REQUIREMENT:
Please repeat the lines below, exactly and only, from the one that holds "Definition load_client_cert_chain (parse" through the one that holds "(protocols : list".

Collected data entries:
(** [rustls_pemfile], with the text of its errors, and what rustls makes of
    the result. *)
Class TlsCrate := {
  Certificate : Type;
  PrivateKey : Type;
  pem_certs : string -> result string (list Certificate);
  pem_private_key : string -> result string (option PrivateKey);
  webpki_roots : list Certificate;                                        (** the public certificate authorities *)
  root_ok : Certificate -> result string unit;                            (** [RootCertStore::add] *)
  client_auth_ok : list Certificate -> PrivateKey -> result string unit;  (** [with_client_auth_cert] *)
  self_signed : list Certificate * PrivateKey;                            (** [default_self_signed_server_identity] *)
  server_cert_ok : list Certificate -> PrivateKey -> result string unit;  (** [with_single_cert] *)
}.

Section config.
Context `{TC : TlsCrate}.

(** The verifier of a server's certificate: chain and name against the roots,
    or [PermissiveServerCertVerifier], which accepts every certificate. *)
Inductive ServerVerifier := WebPki (roots : list Certificate) | Permissive.

Record ClientConfig := MkClientConfig {
  versions : list TlsProtocolVersion;
  verifier : ServerVerifier;
  client_auth : option (list Certificate * PrivateKey);
  enable_sni : bool;
  alpn_protocols : list (list Z);
}.

(** ** Credentials *)

Definition is_usable (c : Certificate) : bool := match root_ok c with Ok _ => true | Err _ => false end.

(** [http2::build_root_store] and [quic::build_root_store] skip certificates
    rustls cannot use; [what] is their prefix. *)
Definition build_root_store (what : string) (flow : TlsFlowState) : result string (list Certificate) :=
  match flow.(trusted_certificate_pem) with
  | None => Ok webpki_roots
  | Some pem =>
      match pem_certs pem with
      | Err e => Err ("failed to parse trusted certificates for " +:+ what +:+ ": " +:+ e)
      | Ok certificates =>
          let added := filter (fun c => is_usable c = true) certificates in
          if bool_decide (length added = 0%nat)
          then Err "trusted certificate bundle did not contain any usable certificates"
          else Ok (webpki_roots ++ added)
      end
  end.

(** [tls::build_root_store]: every certificate has to be usable. *)
Fixpoint add_roots (roots certificates : list Certificate) : result string (list Certificate) :=
  match certificates with
  | [] => Ok roots
  | c :: certificates =>
      match root_ok c with
      | Ok _ => add_roots (roots ++ [c]) certificates
      | Err e => Err ("failed to add trusted certificate to root store: " +:+ e)
      end
  end.
Definition strict_root_store (flow : TlsFlowState) : result string (list Certificate) :=
  match flow.(trusted_certificate_pem) with
  | None => Ok webpki_roots
  | Some bundle =>
      match pem_certs bundle with
      | Err e => Err ("failed to parse trusted certificate bundle: " +:+ e)
      | Ok certificates => add_roots webpki_roots certificates
      end
  end.

Definition load_client_cert_chain (parse : string) (pem : option string) : result string (list Certificate) :=
  match pem with
  | None => Err "client certificate is unavailable"
  | Some pem =>
      match pem_certs pem with
      | Err e => Err (parse +:+ e)
      | Ok [] => Err "client certificate chain is empty"
      | Ok certificates => Ok certificates
      end
  end.
Definition load_client_private_key (pem : option string) : result string PrivateKey :=
  match pem with
  | None => Err "client private key is unavailable"
  | Some pem =>
      match pem_private_key pem with
      | Err e => Err ("failed to parse client private key: " +:+ e)
      | Ok None => Err "client private key is unavailable"
      | Ok (Some k) => Ok k
      end
  end.

(** ** Configurations *)

(** The credentials of a flow after its roots: both, or none; [texts] are the
    builder's messages. *)
Definition client_credentials (parse configure both_needed : string) (flow : TlsFlowState)
    : result string (option (list Certificate * PrivateKey)) :=
  match flow.(client_certificate_pem), flow.(client_private_key_pem) with
  | Some _, Some _ =>
      chain ← load_client_cert_chain parse flow.(client_certificate_pem);
      key ← load_client_private_key flow.(client_private_key_pem);
      match client_auth_ok chain key with
      | Ok _ => Ok (Some (chain, key))
      | Err e => Err (configure +:+ e)
      end
  | None, None => Ok None
  | _, _ => Err both_needed
  end.

(** The branch of every builder on the two verification flags.  With both, the
    roots are loaded after the pairing of the credentials was checked. *)
Definition client_config (vs : list TlsProtocolVersion) (roots : result string (list Certificate))
    (credentials : result string (option (list Certificate * PrivateKey))) (both_needed : string) (sni : bool)
    (protocols : list (list Z)) (flow : TlsFlowState) : result string ClientConfig :=
  let paired := bool_decide (is_Some flow.(client_certificate_pem) <-> is_Some flow.(client_private_key_pem)) in
  if flow.(verify_peer) && flow.(verify_hostname) then
    if paired then roots ← roots; auth ← credentials; Ok (MkClientConfig vs (WebPki roots) auth sni protocols)
    else Err both_needed
  else _ ← roots; auth ← credentials; Ok (MkClientConfig vs Permissive auth sni protocols).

OUTPUT BELOW:
Definition load_client_cert_chain (parse : string) (pem : option string) : result string (list Certificate) :=
  match pem with
  | None => Err "client certificate is unavailable"
  | Some pem =>
      match pem_certs pem with
      | Err e => Err (parse +:+ e)
      | Ok [] => Err "client certificate chain is empty"
      | Ok certificates => Ok certificates
      end
  end.
Definition load_client_private_key (pem : option string) : result string PrivateKey :=
  match pem with
  | None => Err "client private key is unavailable"
  | Some pem =>
      match pem_private_key pem with
      | Err e => Err ("failed to parse client private key: " +:+ e)
      | Ok None => Err "client private key is unavailable"
      | Ok (Some k) => Ok k
      end
  end.

(** ** Configurations *)

(** The credentials of a flow after its roots: both, or none; [texts] are the
    builder's messages. *)
Definition client_credentials (parse configure both_needed : string) (flow : TlsFlowState)
    : result string (option (list Certificate * PrivateKey)) :=
  match flow.(client_certificate_pem), flow.(client_private_key_pem) with
  | Some _, Some _ =>
      chain ← load_client_cert_chain parse flow.(client_certificate_pem);
      key ← load_client_private_key flow.(client_private_key_pem);
      match client_auth_ok chain key with
      | Ok _ => Ok (Some (chain, key))
      | Err e => Err (configure +:+ e)
      end
  | None, None => Ok None
  | _, _ => Err both_needed
  end.

(** The branch of every builder on the two verification flags.  With both, the
    roots are loaded after the pairing of the credentials was checked. *)
Definition client_config (vs : list TlsProtocolVersion) (roots : result string (list Certificate))
    (credentials : result string (option (list Certificate * PrivateKey))) (both_needed : string) (sni : bool)
    (protocols : list (list Z)) (flow : TlsFlowState) : result string ClientConfig :=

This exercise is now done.